Personal information
- Name: Patrick Price
- Born: July 18, 1994 (age 32)
- Nationality: American

Career information
- Games: Call of Duty series
- Playing career: 2010–2022

Team history
- 2010–2011: Leverage
- 2012–2014: compLexity Gaming
- 2014: Evil Geniuses
- 2014–2015: FaZe Clan
- 2015–2016: Team EnVyUs
- 2016: compLexity
- 2016–2017: Cloud9
- 2017–2018: Evil Geniuses
- 2018–2019: Team EnVyUs
- 2019–2020: Los Angeles Guerrillas

Career highlights and awards
- 2× World League champion (2014, 2018);

= Aches (gamer) =

American professional eSports player (born 1994)

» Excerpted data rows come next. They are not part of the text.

Lemma lawful_variant_field : lawful (@variant_field T E).
Proof. split; intros; try destruct s; reflexivity. Qed.

Lemma readonly_is_ok : readonly (@is_ok T E).
Proof. intros s; reflexivity. Qed.

Lemma readonly_is_err : readonly (@is_err T E).
Proof. intros s; reflexivity. Qed.

Lemma readonly_get_ok_ : readonly (@get_ok_ T E).
Proof.
  unfold get_ok_.
  apply readonly_within; [apply lawful_variant_field | apply readonly_std_get0].
Qed.

Lemma readonly_get_err_ : readonly (@get_err_ T E).
Proof.
  unfold get_err_.
  apply readonly_within; [apply lawful_variant_field | apply readonly_std_get1].
Qed.

Lemma readonly_get_t_ : readonly (@get_t_ T E).
Proof.
  unfold get_t_. apply readonly_bind; [apply readonly_get_ok_ |].
  intros ok0. apply readonly_ret.
Qed.

Lemma readonly_get_e_ : readonly (@get_e_ T E).
Proof.
  unfold get_e_. apply readonly_bind; [apply readonly_get_err_ |].
  intros err0. apply readonly_ret.
Qed.

End ReadOnlyMembers.

#[global] Hint Resolve readonly_is_ok readonly_is_err readonly_get_t_
  readonly_get_e_ : readonly.

(** Syntax-directed proof search for read-only member functions. *)
Ltac prove_readonly :=
  repeat match goal with
  | |- readonly (branch _ _ _) => apply readonly_branch
  | |- readonly (and_also _ _) => apply readonly_and_also
  | |- readonly (bind _ _) => apply readonly_bind; [ | intro ]
  | |- readonly (within _ _) => apply readonly_within; [assumption | ]
  | |- readonly (ret _) => apply readonly_ret
  | |- readonly _ => solve [auto with readonly]
  end.

(** [rel_op_] writes to neither operand, wherever the two live. *)
Lemma readonly_rel_op_ {T E St : Type} `{Comparable T} `{Comparable E}
    (this other : place St (Result T E)) (op : Op) :
  lawful this -> lawful other -> readonly (rel_op_ this other op).
Proof.
  intros Hthis Hother. unfold rel_op_. prove_readonly.
Qed.

Lemma readonly_operator {T E St : Type} `{Comparable T} `{Comparable E}
    (o : relop) (lhs rhs : place St (Result T E)) :
  lawful lhs -> lawful rhs -> readonly (operator o lhs rhs).
Proof.
  intros Hl Hr. destruct o; apply readonly_rel_op_; assumption.
Qed.

Lemma readonly_comparisons {T E St : Type} `{Comparable T} `{Comparable E}
    (lhs rhs : place St (Result T E)) (os : list relop) :
  lawful lhs -> lawful rhs -> readonly (comparisons lhs rhs os).
Proof.
  intros Hl Hr. induction os as [| o os' IH]; cbn [comparisons].
  - apply readonly_ret.
  - apply readonly_bind; [apply readonly_operator; assumption | intros b].
    apply readonly_bind; [exact IH | intros bs; apply readonly_ret].
Qed.

(** ** Construction and extraction *)

(** C1. A [Result<T, E>] built from [Ok(t)] answers [true] to [is_ok()],
    [false] to [is_err()], and [unwrap()] returns [t] (the object keeps the
    moved-from payload); a [Result<T, E>] built from [Err(e)] answers [true]
    to [is_err()], and [unwrap_err()] returns [e]. *)
Theorem construction_then_extraction :
  forall (T E : Type) `{Movable T} `{Movable E} (t : T) (e : E),
    let r : Result T E := convert (Ok t) in
    let r' : Result T E := convert (Err e) in
    run is_ok r = (Val true, r) /\
    run is_err r = (Val false, r) /\
    run unwrap r = (Val t, Success (moved_from t)) /\
    run is_err r' = (Val true, r') /\
    run is_ok r' = (Val false, r') /\
    run unwrap_err r' = (Val e, Failure (moved_from e)).
Proof.
  intros T E MT ME t e r r'. subst r r'.
  repeat split; reflexivity.
Qed.

(** ** Relational operators *)

(** The statements of [rel_op_], taken by themselves, for each of the five
    function objects: two Successes are compared by the operator of [T] on
    the payloads, two Failures by the operator of [E] on the payloads, and
    when the variants differ the answer is [is_ok()] of the left operand.
    No call reaches these statements: the operators cannot be instantiated
    ([Instantiation.operator_well_formed]). *)
Lemma relational_operators_by_variant :
  forall (T E : Type) `{Comparable T} `{Comparable E}
         (o : relop) (ta tb : T) (ea eb : E),
    compare o (Success ta) (Success tb) = Val (payload_op o ta tb) /\
    compare o (Failure ea) (Failure eb) = Val (payload_op o ea eb) /\
    compare o (Success ta) (Failure eb)
      = fst (run is_ok (Success ta : Result T E)) /\
    compare o (Failure ea) (Success tb)
      = fst (run is_ok (Failure ea : Result T E)) /\
    compare o (Success ta) (Failure eb) = Val true /\
    compare o (Failure ea) (Success tb) = Val false.
Proof.
  intros T E CT CE o ta tb ea eb.
  destruct o; repeat split; reflexivity.
Qed.

(** C2. None of the five relational operators can be instantiated: each
    passes a temporary function object to the parameter [Op & op] of
    [rel_op_], which binds no non-const rvalue, and [rel_op_] calls the
    non-const accessors [get_t_] and [get_e_] on its const operand [other].
    So [a < b] is not an expression of any program, for no two Results. *)
Theorem relational_operators_cannot_be_instantiated :
  forall (T E St : Type) `{Comparable T} `{Comparable E}
         (o : relop) (lhs rhs : place St (Result T E)),
    Instantiation.binds Instantiation.deduced_lvalue_reference
      Instantiation.non_const Instantiation.rvalue = false /\
    Instantiation.member_call Instantiation.const Instantiation.mem_is_ok = true /\
    Instantiation.member_call Instantiation.const Instantiation.mem_get_t_ = false /\
    Instantiation.member_call Instantiation.const Instantiation.mem_get_e_ = false /\
    Instantiation.rel_op_well_formed = false /\
    Instantiation.operator_well_formed = false /\
    Instantiation.instantiate Instantiation.operator_well_formed
      (operator o lhs rhs) = None.
Proof.
  intros T E St CT CE o lhs rhs. repeat split.
Qed.

(** C10. The relational operators are read-only on both operands: wherever
    the two objects live (also when both operands are the same object), the
    state after any sequence of comparisons is the state before it, so both
    objects keep their variant and their payload. *)
Theorem relational_operators_read_only :
  forall (T E St : Type) `{Comparable T} `{Comparable E}
         (lhs rhs : place St (Result T E)),
    lawful lhs -> lawful rhs ->
    forall (os : list relop) (s : St),
      let s' := snd (run (comparisons lhs rhs os) s) in
      s' = s /\ peek lhs s' = peek lhs s /\ peek rhs s' = peek rhs s.
Proof.
  intros T E St CT CE lhs rhs Hl Hr os s s'.
  assert (Hs : s' = s) by (apply readonly_comparisons; assumption).
  rewrite Hs. repeat split.
Qed.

Patrick Price (born July 18, 1994) known by his video game moniker ACHES, is an American former professional esports player. Price is best known for playing Call of Duty.

==Career==
Price won the Call of Duty Championship 2014 with compLexity Gaming and the Call of Duty Championship 2018 with Evil Geniuses, making him one of only nine players to have won two or more Call of Duty Championships.

Price was suspended from MLG events for "repeated harassment" and prohibited from attending four games of the Call of Duty Pro League starting on August 6, 2016, and from participating in the July 27, 2016, MLG 2K Tournament.

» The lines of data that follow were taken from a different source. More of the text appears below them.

Lemma split_unique (c : ascii) (s s' r r' : string) :
  free_of c s = true -> free_of c s' = true ->
  (s ++ String c r)%string = (s' ++ String c r')%string -> s = s' /\ r = r'.
Proof.
  revert s'. induction s as [| a s IH]; intros [| a' s']; cbn [append free_of].
  - intros _ _ E. injection E as E. now split.
  - intros _ H E. injection E as E1 E2. subst a'.
    rewrite Ascii.eqb_refl in H. discriminate.
  - intros H _ E. injection E as E1 E2. subst a.
    rewrite Ascii.eqb_refl in H. discriminate.
  - intros H H' E. injection E as E1 E2. subst a'.
    apply andb_prop in H, H'. destruct H as [_ H], H' as [_ H'].
    destruct (IH s' H H' E2) as [-> ->]. now split.
Qed.

Lemma comma_separator : separator ","%char.
Proof. split; reflexivity. Qed.

Lemma paren_separator : separator ")"%char.
Proof. split; reflexivity. Qed.

Lemma toString_components (s s' : Vector3.t bool) (v w : Vector3.t spec_float) :
  toString s v = toString s' w ->
  std_to_string (Vector3.x s) (Vector3.x v) = std_to_string (Vector3.x s') (Vector3.x w) /\
  std_to_string (Vector3.y s) (Vector3.y v) = std_to_string (Vector3.y s') (Vector3.y w) /\
  std_to_string (Vector3.z s) (Vector3.z v) = std_to_string (Vector3.z s') (Vector3.z w).
Proof.
  unfold toString, Vector3.to_std_string. cbn [Vector3.x Vector3.y Vector3.z fst snd].
  intros E. cbn [append] in E. injection E as E.
  apply split_unique in E; try (apply std_to_string_free, comma_separator).
  destruct E as [Ex E]. injection E as E.
  apply split_unique in E; try (apply std_to_string_free, comma_separator).
  destruct E as [Ey E]. injection E as E.
  apply split_unique in E; try (apply std_to_string_free, paren_separator).
  destruct E as [Ez _]. now repeat split.
Qed.

(** The insertion into a stream. *)
Lemma op_shl_insert (out : Ostream.t) (s : Vector3.t bool) (v : Vector3.t spec_float) :
  op_shl out s v = Ostream.insert out (toString s v).
Proof. reflexivity. Qed.

Lemma insert_not_good (out : Ostream.t) (s : string) :
  Ostream.good out = false -> Ostream.insert out s = out.
Proof. intros H. unfold Ostream.insert. now rewrite H. Qed.

Lemma insert_unpadded (out : Ostream.t) (s : string) :
  Ostream.good out = true ->
  (Ostream.width out <= Z.of_nat (String.length s))%Z ->
  Ostream.insert out s
  = Ostream.mk true 0 (Ostream.fill out) (Ostream.left out)
      (Ostream.written out ++ s)%string.
Proof.
  intros Hg Hw. unfold Ostream.insert. rewrite Hg.
  replace (Z.to_nat (Ostream.width out - Z.of_nat (String.length s))) with 0%nat by lia.
  cbn [Ostream.padding append].
  assert (E : forall r : string, (r ++ EmptyString)%string = r)
    by (induction r as [| c r IH]; cbn [append]; congruence).
  rewrite E. now destruct (Ostream.left out).
Qed.

Lemma padding_length (n : nat) (c : ascii) : String.length (Ostream.padding n c) = n.
Proof. induction n as [| n IH]; cbn [Ostream.padding String.length]; congruence. Qed.

(** Magnitudes below half a millionth. *)
Lemma round_half_even_small (n d : N) : (2 * n < d)%N -> round_half_even n d = 0%N.
Proof.
  intros H. unfold round_half_even.
  assert (Hq : (n / d = 0)%N) by (apply N.div_small; lia).
  assert (Hr : (n mod d = n)%N) by (apply N.mod_small; lia).
  rewrite Hq, Hr. destruct (N.compare_spec (2 * n) d); lia.
Qed.

Lemma std_to_string_small (b s : bool) (m k : positive) :
  (2 * (Npos m * 10 ^ 6) < 2 ^ Npos k)%N ->
  std_to_string b (S754_finite s m (Zneg k)) = std_to_string b (S754_zero s).
Proof.
  intros H. cbn [std_to_string micro]. now rewrite round_half_even_small.
Qed.

(** ** Sums, products and differences of vectors *)



(** X3.  [operator-], written [v1 + (-1 * v2)] in the source, is the
    component-wise IEEE subtraction when the operands are doubles: the
    product by [-1] is exact.  Exchanging the operands negates every
    component, up to the sign of a zero, and a vector with finite
    components minus itself is a vector of zeros. *)
Theorem X3_sub_componentwise :
  forall a b : Vector3.t spec_float,
    is_double3 a -> is_double3 b ->
    Vector3.op_sub a b
    = Vector3.mk (fsub (Vector3.x a) (Vector3.x b)) (fsub (Vector3.y a) (Vector3.y b))
                 (fsub (Vector3.z a) (Vector3.z b)) /\
    opposite3 (Vector3.op_sub a b) (Vector3.op_sub b a) /\
    (is_finite3 a -> is_zero3 (Vector3.op_sub a a)).
Proof.
  intros a b Ha Hb. split; [now apply op_sub_binary64 |]. split.
  - rewrite (op_sub_binary64 a b Hb), (op_sub_binary64 b a Ha).
    repeat split; apply sub_antisym.
  - now apply op_sub_self.
Qed.

Lemma X3_witness :
  Vector3.op_sub (vec 5 7 9) (vec 1 2 3)
  = Vector3.mk (fsub (of_Z 5) (of_Z 1)) (fsub (of_Z 7) (of_Z 2)) (fsub (of_Z 9) (of_Z 3)) /\
  is_zero3 (Vector3.op_sub (vec 5 7 9) (vec 5 7 9)).
Proof.
  split.
  - apply (X3_sub_componentwise (vec 5 7 9) (vec 1 2 3)); repeat split.
  - apply (X3_sub_componentwise (vec 5 7 9) (vec 5 7 9)); repeat split.
Defined.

Price officially retired from competitive Call of Duty on January 27, 2022. Along with his retirement, he announced that he was consulting with a studio for a new AAA video game, in addition to joining two Call of Duty League-based series, The Flank and Dexerto's Reverse Sweep.

On March 2, 2022, Price announced that he had joined the Ubisoft San Francisco Studio to work on their new title, XDefiant.

==Personal life==
Price was born on July 18, 1994, to Lesa and BJ Price. He grew up in Sanford, North Carolina, and was a graduate of Southern Lee High School in 2012.

==Controversy==
At UMG Chicago 2012, held in late December 2012 during the Call of Duty: Black Ops II competitive season, a heated moment unfolded between professional players Patrick "Aches" Price and Matthew "Nadeshot" Haag. During the Grand Final of the tournament, OpTic Gaming defeated Aches' team in a high-stakes match. As the game concluded, Nadeshot celebrated the victory energetically and reportedly stepped toward Aches’ side of the stage in the heat of the moment. In response, Aches physically shoved Nadeshot in a brief but tense altercation that quickly drew attention from event staff and other players. Though the push was minor and did not escalate further, the incident became one of the most talked-about moments in early Call of Duty esports history, symbolizing the intense rivalry between Aches' teams and OpTic Gaming. The event also helped solidify Aches’ role as a polarizing figure in the scene and added fuel to the ongoing feud between the two players.